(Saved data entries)
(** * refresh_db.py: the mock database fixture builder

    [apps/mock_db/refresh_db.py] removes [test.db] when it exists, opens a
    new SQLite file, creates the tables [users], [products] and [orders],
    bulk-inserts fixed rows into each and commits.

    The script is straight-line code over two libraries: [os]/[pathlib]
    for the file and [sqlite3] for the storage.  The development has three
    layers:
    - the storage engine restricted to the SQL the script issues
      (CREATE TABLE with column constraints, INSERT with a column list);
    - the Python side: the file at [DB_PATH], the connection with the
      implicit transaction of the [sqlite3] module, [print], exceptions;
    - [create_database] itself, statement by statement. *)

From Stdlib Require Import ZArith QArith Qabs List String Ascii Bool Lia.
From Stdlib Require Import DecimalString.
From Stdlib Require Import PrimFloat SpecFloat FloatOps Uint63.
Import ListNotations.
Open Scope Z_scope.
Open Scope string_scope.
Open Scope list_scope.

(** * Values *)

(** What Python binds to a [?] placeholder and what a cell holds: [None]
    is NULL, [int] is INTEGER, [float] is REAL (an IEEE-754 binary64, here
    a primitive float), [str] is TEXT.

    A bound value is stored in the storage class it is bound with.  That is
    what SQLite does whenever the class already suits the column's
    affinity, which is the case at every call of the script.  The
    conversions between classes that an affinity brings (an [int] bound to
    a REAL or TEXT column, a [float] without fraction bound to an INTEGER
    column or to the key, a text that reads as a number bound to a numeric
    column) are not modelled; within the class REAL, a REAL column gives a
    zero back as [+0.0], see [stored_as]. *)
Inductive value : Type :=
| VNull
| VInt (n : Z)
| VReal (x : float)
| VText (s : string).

#### Exercise brief
When you reach the line holding "- [create_database] itself, statement" in the records above, begin reproducing exactly, stop after the line holding "what SQLite does", and output nothing else.

#### Task output
    - [create_database] itself, statement by statement. *)

From Stdlib Require Import ZArith QArith Qabs List String Ascii Bool Lia.
From Stdlib Require Import DecimalString.
From Stdlib Require Import PrimFloat SpecFloat FloatOps Uint63.
Import ListNotations.
Open Scope Z_scope.
Open Scope string_scope.
Open Scope list_scope.

(** * Values *)

(** What Python binds to a [?] placeholder and what a cell holds: [None]
    is NULL, [int] is INTEGER, [float] is REAL (an IEEE-754 binary64, here
    a primitive float), [str] is TEXT.

    A bound value is stored in the storage class it is bound with.  That is
    what SQLite does whenever the class already suits the column's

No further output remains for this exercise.